Initially, people I spoke with were perfectly nice and made me promises that were never kept.  When I called one of Jake’s credit card companies, they told me that they were just going to write off the balance he owed (the card was in his name only).  Well, that didn’t happen and that credit card company is going after Jake’s “estate” (which is a funny word–makes us sound like we actually have money or something).  Jake also had a leased vehicle in his name only.  It had about a year left on it-but when I called the car company, I was told that I could just return the vehicle and they would take care of it–I wouldn’t owe anything else.  I was so relieved and in tears after phone calls like these–only to find out that none of it was actually true. Not only were the car people extremely rude upon return of the car, but they are going after the “estate” as well.  Apparently they put the car up for auction and then the estate owes the different between what they get and what the car is worth.  WHAT?!? If someone had told me that, I would have kept the car and made the payments for another year.  The car was a lease–why do I now have to pay for the car outright?  Grrrr.  That car company lost my business forever.
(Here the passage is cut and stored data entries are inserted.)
Lemma inv_producer w qs ids p pr s q ch st l lv :
  inv w qs ids -> producers w !! p = Some pr -> prod_alive pr = true ->
  slots w !! p = Some s -> qs !! p = Some q ->
  bk_repr ch (q ++ l) (prod_dead (mkProducer st [])) false -> source_ok st ->
  lv = live w - 1 + Z.b2z (prod_alive (mkProducer st [])) ->
  inv (mkWorld (<[p := mkSlot (claimed s) ch]> (slots w)) (rings w) lv (live_consumers w) (capacity w)
        (registrars w) (<[p := mkProducer st (accepted pr ++ l)]> (producers w)) (consumers w) (taken w))
    (<[p := q ++ l]> qs) ids.
Proof.
  intros Hi Hp Ha Hs Hq Hr Hst Hlv.
  pose proof (producer_live w qs ids p pr Hi Hp Ha) as Hlive.
  pose proof (lookup_lt_Some _ _ _ Hs) as Hlts. pose proof (lookup_lt_Some _ _ _ Hq) as Hltq.
  pose proof (lookup_lt_Some _ _ _ Hp) as Hltp.
  constructor; simpl; rewrite ?length_insert; try apply Hi.
  - intros x s' p' q' Hx Hx' Hx''. destruct (decide (p = x)) as [<-|Hne].
    + rewrite list_lookup_insert_eq in Hx by done. rewrite list_lookup_insert_eq in Hx' by done.
      rewrite list_lookup_insert_eq in Hx'' by done. simplify_eq.
      destruct (i_slot _ _ _ Hi p s pr q Hs Hp Hq) as (H1 & H2 & H3). unfold prod_ok. simpl.
      split; [done|]. split; [by rewrite H2, <- app_assoc|]. by destruct st.
    + rewrite list_lookup_insert_ne in Hx by done. rewrite list_lookup_insert_ne in Hx' by done.
      rewrite list_lookup_insert_ne in Hx'' by done. by apply (i_slot _ _ _ Hi).
  - intros x c Hx. eapply cons_ok_open; [by apply (i_cons _ _ _ Hi)|by eapply all_open| |done|done].
    by rewrite length_insert.
  - intros x c id Hx Hh. destruct (i_held _ _ _ Hi x c id Hx Hh) as (s' & Hs' & Hc').
    destruct (decide (p = id)) as [<-|Hne].
    + rewrite list_lookup_insert_eq by done. eexists. split; [done|]. simpl. congruence.
    + rewrite list_lookup_insert_ne by done. by exists s'.
  - intros id s' Hs' Hc'. updated Hs'; by eapply (i_claim _ _ _ Hi).
  - pose proof (tally_insert prod_alive (producers w) p pr (mkProducer st (accepted pr ++ l)) Hp) as Ht.
    rewrite Ha in Ht. change (prod_alive (mkProducer st (accepted pr ++ l))) with (prod_alive (mkProducer st [])) in Ht.
    pose proof (i_live _ _ _ Hi). destruct (prod_alive (mkProducer st [])); simpl in *; lia.
  - intros r x id Hr' Hid. destruct (i_reg _ _ _ Hi r x id Hr' Hid) as (p' & Hp' & Hn).
    exists p'. rewrite list_lookup_insert_ne; [done|]. intros ->. simplify_eq. unfold prod_alive in Ha. by rewrite Hn in Ha.
  - intros id p' Hp' Hn. updated Hp'; [|by eapply (i_member _ _ _ Hi)].
    apply (i_member _ _ _ Hi _ pr Hp). intros E. unfold prod_alive in Ha. by rewrite E in Ha.
  - intros x c Hx Hf. pose proof (all_open w qs ids x c Hi Hlive Hx). congruence.
  - intros id q' _ _. by apply (someone_obliged w qs ids).
Qed.

(** The producer's ring. *)
Lemma producer_ring w qs ids p pr :
  inv w qs ids -> producers w !! p = Some pr ->
  exists s q, slots w !! p = Some s /\ qs !! p = Some q /\ prod_ok (taken w) p s pr q.
Proof.
  intros Hi Hp. pose proof (lookup_lt_Some _ _ _ Hp) as Hlt. rewrite (i_len_p _ _ _ Hi) in Hlt.
  destruct (lookup_lt_is_Some_2 (slots w) p Hlt) as [s Hs].
  destruct (lookup_lt_is_Some_2 qs p ltac:(by rewrite (i_len_q _ _ _ Hi))) as [q Hq].
  exists s, q. splits. by apply (i_slot _ _ _ Hi).
Qed.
I know in the “About Me” section, I said I wouldn’t be giving any advice.  Well, I’m going to take that back for a minute and just offer three pieces of advice–because you never know.

1. Put together your last will and testament.  We didn’t have one.  I know the thought of it is upsetting, but it can save you and your family.

2.  If at all possible, get life insurance.

3.  Make sure you put aside money in order to pay King County a fee just in case you die here.